The big problem with the gameplay in PS Move Heroes is the confused direction it takes. It’s mini-game and high score structure imply it to be a motion controlled party title, yet the game has an incredibly slow pace and very boring multiplayer modes. You can throw in a second player who can shoot enemies for you with an additional Move wand, but they have such a limited ammo supply that it’s honestly not worth bothering with. The plodding nature of the challenges also prevent them from having the “one more go” sort of feel that many popular mini-game compilations have to thank for their success.
When all looks at its bleakest, at least the presentation is good. The visuals deserve praise for their high production values. There’s no doubt that the levels and character models all have a degree of polish to them.

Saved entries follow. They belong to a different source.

(* ===== verification/SchedulerJoin.v ===== *)
(** The last updates that preserve the scheduler's invariant: a task is run, a
    fiber is joined, let go of, ends. *)
From S2P Require Import Prelude Errors Lua Vm Sync FiberOps Scheduler SchedulerInv.
From S2P Require Import SchedulerFibers.
Import Schedule.

Lemma put_eq f p P : put f p P f = p.
Proof. unfold put. by rewrite decide_True. Qed.
Lemma put_ne f g p P : f ≠ g → put f p P g = P g.
Proof. intros. unfold put. by rewrite decide_False by congruence. Qed.

(** * Running a task *)
Section resume.
Context (vm : vm_context) (P : loc → option place) (f : loc) (opts : options)
  (ts : list task) (I : inv vm P) (Hidle : idle vm)
  (Hq : strand vm = FiberResume f opts :: ts).

Let vm0 := with_current_fiber (λ _, f) (with_strand (λ _, ts) vm).

Lemma head_queued : P f = Some Queued.
Proof.
  apply (inv_queue _ _ (inv_places _ _ I)). rewrite Hq. simpl. by left.
Qed.

Lemma tail_no_head opts' : FiberResume f opts' ∉ ts.
Proof.
  intros Hin%in_strand. pose proof (inv_queue_nodup _ _ (inv_places _ _ I)) as Hn.
  rewrite Hq in Hn. simpl in Hn. by apply NoDup_cons in Hn as [? _].
Qed.

Lemma places_resume args g :
  keeps g → places_inv (set_thread f (CoRunning args) (set_row f g vm0)) (put f None P).
Proof.
  intros Hg. pose proof head_queued as HP. pose proof (inv_places _ _ I) as PL.
  pose proof (inv_queue_nodup _ _ PL) as Hn. rewrite Hq in Hn. simpl in Hn.
  apply NoDup_cons in Hn as [Hnotin Hn].
  split.
  - intros o k. change (pending_at _ o) with (pending_at vm o).
    rewrite (inv_pending _ _ PL o k). unfold put. case_decide; [subst; rewrite HP|]; naive_solver.
  - apply PL.
  - intros k. change (strand _) with ts. pose proof (inv_queue _ _ PL k) as E.
    rewrite Hq in E. simpl in E. rewrite elem_of_cons in E. unfold put.
    case_decide; naive_solver.
  - done.
  - intros k j. change (joiner_at _ k) with (joiner_at (set_row f g vm) k).
    rewrite joiner_at_set_row by done. rewrite (inv_join _ _ PL k j).
    unfold put. case_decide; [subst; rewrite HP|]; naive_solver.
  - intros k. rewrite lookup_set_thread. change (threads _ !! k) with (threads vm !! k).
    unfold put. case_decide.
    + subst k. rewrite decide_True by done. split; [by intros []|by intros [?|?]].
    + rewrite decide_False by done. apply PL.
Qed.

Lemma tables_resume args g :
  keeps g → tables_inv (set_thread f (CoRunning args) (set_row f g vm0)).
Proof.
  intros Hg.
  assert (tables_inv (set_row f g vm0)) as T.
  { apply tables_set_row; [done|]. destruct (inv_tables _ _ I). split; try done.
    intros k args' Hk. exfalso. by eapply Hidle. }
  destruct (place_waiting I _ _ head_queued) as [Hf|Hf];
    (eapply (tables_set_thread (set_row f g vm0)); [done|exact Hf|..]; by try intros []).
Qed.

Lemma interrupters_resume args g :
  keeps g →
  (∀ row i, fiber_list vm !! f = Some row → interrupter (g row) = Some i →
     is_disabled (interruption_disabled row) = true ∨
     (interrupter row = Some i ∧ skip_clear_interrupter opts = true)) →
  (∀ row i, fiber_list vm !! f = Some row → interrupter (g row) = Some i →
     interrupter row = Some i) →
  interrupters_inv (set_thread f (CoRunning args) (set_row f g vm0)) (put f None P).
Proof.
  intros Hg Hi Hsame k row i Hrow Hint.
  change (fiber_list (set_row f g vm) !! k = Some row) in Hrow.
  rewrite lookup_set_row in Hrow. case_decide as Hk.
  - subst k. apply fmap_Some in Hrow as (row0 & Hrow0 & ->).
    pose proof (Hsame row0 i Hrow0 Hint) as Hint0.
    destruct (inv_interrupters _ _ I f row0 i Hrow0 Hint0) as (_ & Hd & Hok).
    destruct (Hi row0 i Hrow0 Hint) as [?|[_ Hskip]]; [congruence|]. exfalso.
    pose proof head_queued as HP.
    assert (queued_clearing vm f → False) as Hno.
    { intros Hqc. rewrite (Hqc opts) in Hskip; [done|]. rewrite Hq. by left. }
    destruct i as [c g'|s g'|h g' t| | | |]; simpl in Hok; [| | |done..]; naive_solver congruence.
  - destruct (inv_interrupters _ _ I k row i Hrow Hint) as (Ht & Hd & Hok).
    rewrite lookup_set_thread, decide_False by done. split_and!; [done|done|].
    apply interrupter_ok_put; [done|].
    assert (queued_clearing vm k → queued_clearing vm0 k) as Hqc.
    { intros Hc o Ho. apply Hc. rewrite Hq. by right. }
    destruct i as [c g'|s g'|h g' t| | | |]; simpl in Hok |- *; [| | |done..];
      unfold queued_clearing in *; simpl in *; naive_solver.
Qed.
End resume.

(** A task finds its fiber suspended, and sets it running. *)
Lemma inv_resume vm P f opts ts :
  inv vm P → valid_ vm = true → idle vm → strand vm = FiberResume f opts :: ts →
  ∃ vm', fiber_resume f opts (with_strand (λ _, ts) vm) = Some vm' ∧
    inv vm' (put f None P) ∧ current_fiber_ vm' = f ∧ is_running vm' ∧
    P f = Some Queued ∧ valid_ vm' = true.
Proof.
  intros I Hv Hidle Hq. pose proof (head_queued vm P f opts ts I Hq) as HP.
  set (g := λ row : fiber_data,
    if skip_clear_interrupter opts then row
    else if is_disabled (interruption_disabled row) then row
         else with_interrupter (λ _, None) row).
  assert (keeps g) as Hg.
  { intros row. unfold g. by repeat case_match. }
  set (args := push_argument f opts (with_current_fiber (λ _, f)
                 (with_strand (λ _, ts) vm)) <$> arguments opts).
  exists (set_thread f (CoRunning args) (set_row f g
    (with_current_fiber (λ _, f) (with_strand (λ _, ts) vm)))).
  split_and!; [| |done| |done|done].
  - unfold fiber_resume. simpl. rewrite Hv.
    assert (threads vm !! f = Some CoReady ∨ threads vm !! f = Some CoSuspended) as Hw
      by exact (place_waiting I _ _ HP).
    unfold g. destruct (skip_clear_interrupter opts).
    + assert (alter (λ row : fiber_data, row) f (fiber_list vm) = fiber_list vm) as E.
      { by apply alter_id. }
      unfold set_row, set_thread, with_threads, with_fiber_list, args; simpl.
      rewrite E. by destruct Hw as [-> | ->].
    + by destruct Hw as [-> | ->].
  - split.
    + by eapply places_resume.
    + by eapply tables_resume.
    + eapply interrupters_resume; [done|done|done| |]; intros row i Hrow; unfold g.
      * destruct (skip_clear_interrupter opts); [by right|].
        destruct (is_disabled _); [by left|done].
      * destruct (skip_clear_interrupter opts); [done|].
        destruct (is_disabled _); [done|done].
  - exists args. simpl. apply lookup_insert_eq.
Qed.

(** * Handles *)

(** The object of a handle is not one fibers wait in. *)
Lemma pending_at_handle vm h x x' o :
  objects vm !! h = Some x → pending x = [] → pending x' = [] →
  pending_at (set_object h x' vm) o = pending_at vm o.
Proof.
  intros Hh Hp Hp'. rewrite pending_at_set_object. case_decide; [subst o|done].
  unfold pending_at. by rewrite Hh, Hp.
Qed.

Lemma interrupter_ok_handle vm P h y y' f i :
  objects vm !! h = Some y →
  (∀ p, y ≠ Cond p) → (∀ w st r, y ≠ FutureState w st r) →
  (∀ g t, i = IJoin h g t → ∃ c, y' = Fiber (Some t) true c) →
  interrupter_ok vm P f i → interrupter_ok (set_object h y' vm) P f i.
Proof.
  intros Hh Hn1 Hn2 Hj. destruct i as [c g|s g|h' g t| | | |]; cbn -[set_object]; [| | |done..].
  - intros (-> & [(HP & p & Hc)|Hq]); (split; [done|]); [left|by right].
    split; [done|]. exists p. rewrite lookup_set_object.
    case_decide; [subst|done]. exfalso. apply (Hn1 p). congruence.
  - intros (-> & [(HP & w & st & r & Hc)|Hq]); (split; [done|]); [left|by right].
    split; [done|]. exists w, st, r. rewrite lookup_set_object.
    case_decide; [subst|done]. exfalso. apply (Hn2 w st r). congruence.
  - intros (-> & HP & c & Hc). split_and!; [done|done|].
    destruct (decide (h = h')) as [<-|].
    + destruct (Hj _ _ eq_refl) as [c' ->]. exists c'.
      rewrite lookup_set_object. by rewrite decide_True.
    + exists c. rewrite lookup_set_object. by rewrite decide_False.
Qed.

(** Tables survive a change at one handle [h] and the row of its fiber [t]:
    the handle may start or stop a join, or let go of the fiber, whose row may
    be dropped if it has ended. *)
Lemma tables_update vm vm' h t jip caught ft jip' caught' :
  tables_inv vm →
  current_fiber_ vm' = current_fiber_ vm →
  async_event_thread_ vm' = async_event_thread_ vm →
  next_loc vm' = next_loc vm →
  (∀ k s', threads vm' !! k = Some s' → ∃ s, threads vm !! k = Some s ∧
     (dead s' ↔ dead s) ∧ ((∃ args, s' = CoRunning args) → k = current_fiber_ vm)) →
  (∀ k s, threads vm !! k = Some s → is_Some (threads vm' !! k)) →
  (∀ k r', fiber_list vm' !! k = Some r' → ∃ r, fiber_list vm !! k = Some r ∧
     status r' = status r ∧
     (k ≠ t → joiner r' = joiner r ∧ user_handle r' = user_handle r)) →
  (∀ k r, fiber_list vm !! k = Some r → (k = t → status r = None ∨ ft = Some t) →
     is_Some (fiber_list vm' !! k)) →
  objects vm !! h = Some (Fiber (Some t) jip caught) →
  (∀ o, o ≠ h → objects vm' !! o = objects vm !! o) →
  objects vm' !! h = Some (Fiber ft jip' caught') →
  match ft with
  | Some t' => t' = t ∧ ∃ r', fiber_list vm' !! t = Some r' ∧
      (if jip' then status r' = None ∧ user_handle r' = Some h ∧
                    ∃ j, joiner r' = JThread j else joiner r' = JNone)
  | None => True
  end →
  (∀ r' j, fiber_list vm' !! t = Some r' → status r' = None → joiner r' = JThread j →
     ft = Some t ∧ jip' = true ∧ user_handle r' = Some h) →
  tables_inv vm'.
Proof.
  intros T Ec Ea En Ht Ht' Hr Hr' Hh Ho Hh' Hft Hj.
  assert (∀ h' t' b c, h' ≠ h → objects vm !! h' = Some (Fiber (Some t') b c) → t' ≠ t)
    as Hother.
  { intros h' t' b c Hne Hc ->. apply Hne. by eapply (inv_handle_inj _ T). }
  split.
  - intros k args Hk. destruct (Ht _ _ Hk) as (s & _ & _ & Hc). rewrite Ec. eauto.
  - intros k s Hk. destruct (Ht _ _ Hk) as (s' & Hs & _). rewrite Ea.
    by eapply (inv_system _ T).
  - intros k s Hk Hd. destruct (Ht _ _ Hk) as (s' & Hs & E & _).
    destruct (inv_alive _ T k s' Hs) as (r & Hrk & Hst); [tauto|].
    destruct (Hr' k r Hrk) as [r' Hrk']; [by left|]. exists r'. split; [done|].
    destruct (Hr k r' Hrk') as (r1 & ? & -> & _). congruence.
  - intros k r' Hk. destruct (Hr k r' Hk) as (r & Hrk & -> & _).
    destruct (inv_row _ T k r Hrk) as (s & Hs & E). destruct (Ht' k s Hs) as [s' Hs'].
    exists s'. split; [done|]. destruct (Ht k s' Hs') as (s1 & ? & E' & _).
    assert (s1 = s) as -> by congruence. rewrite E. tauto.
  - intros h' k b c Hk. destruct (decide (h' = h)) as [->|Hne].
    + rewrite Hh' in Hk. injection Hk as -> -> ->. by destruct Hft as [-> ?].
    + rewrite Ho in Hk by done. pose proof (Hother h' k b c Hne Hk) as Hkt.
      destruct (inv_handle _ T h' k b c Hk) as (r & Hrk & Hjr).
      destruct (Hr' k r Hrk) as [r' Hrk']; [done|]. exists r'. split; [done|].
      destruct (Hr k r' Hrk') as (r1 & ? & -> & E).
      assert (r1 = r) as -> by congruence. by destruct (E Hkt) as [-> ->].
  - intros h1 h2 k b1 b2 c1 c2 H1 H2.
    destruct (decide (h1 = h)) as [->|N1], (decide (h2 = h)) as [->|N2]; [done|..];
      rewrite ?Ho in * by done.
    + rewrite Hh' in H1. injection H1 as -> -> ->. destruct Hft as [-> _].
      by destruct (Hother h2 t b2 c2).
    + rewrite Hh' in H2. injection H2 as -> -> ->. destruct Hft as [-> _].
      by destruct (Hother h1 t b1 c1).
    + by eapply (inv_handle_inj _ T).
  - intros k r' j Hk Hs Hjk. destruct (decide (k = t)) as [->|Hkt].
    + destruct (Hj r' j Hk Hs Hjk) as (-> & -> & ?). by exists h, caught'.
    + destruct (Hr k r' Hk) as (r & Hrk & Es & E). destruct (E Hkt) as [Ej Eu].
      destruct (inv_joined _ T k r j Hrk) as (h' & c & ? & Hc); [congruence..|].
      exists h', c. split; [congruence|]. rewrite Ho; [done|congruence].
  - intros p s Hps.
    assert (∃ w st r, objects vm !! s = Some (FutureState w st r)) as (w & st & r & Hs).
    { apply (inv_env _ T p s). destruct (decide (p = h)) as [->|].
      - rewrite Hh' in Hps. by destruct Hps.
      - by rewrite Ho in Hps. }
    exists w, st, r. rewrite Ho; [done|congruence].
  - intros l Hl. rewrite En in Hl. destruct (inv_fresh _ T l Hl) as (Hn1 & Hn2 & Hn3).
    split_and!.
    + rewrite Ho; [done|congruence].
    + destruct (threads vm' !! l) eqn:E; [|done]. apply Ht in E as (? & ? & _). congruence.
    + destruct (fiber_list vm' !! l) eqn:E; [|done]. apply Hr in E as (? & ? & _). congruence.
  - rewrite Ea, En. apply T.
Qed.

My only criticism is how they rendered Sly, but this is more due to my personal love of the cel-shading effects in the Sly games on PS2 rather than any technical deficiency in-game. The audio is good as well, but the narrator’s voice is rather cringe-worthy.
I can normally respect games that only just fail to cut the mustard but, with a premise as strong as Playstation Move Heroes, the flaws are all too glaring. Considering this is Jak and Sly’s first unique appearance in a PS3 game, I can only feel angry and disappointed that their PS3 debut was so mediocre thanks to PS Move Heroes. Moderate is the only way to describe the game. It will be forgotten all too soon, and we should just leave it that way and move on with our lives.
This game was reviewed on the PlayStation 3.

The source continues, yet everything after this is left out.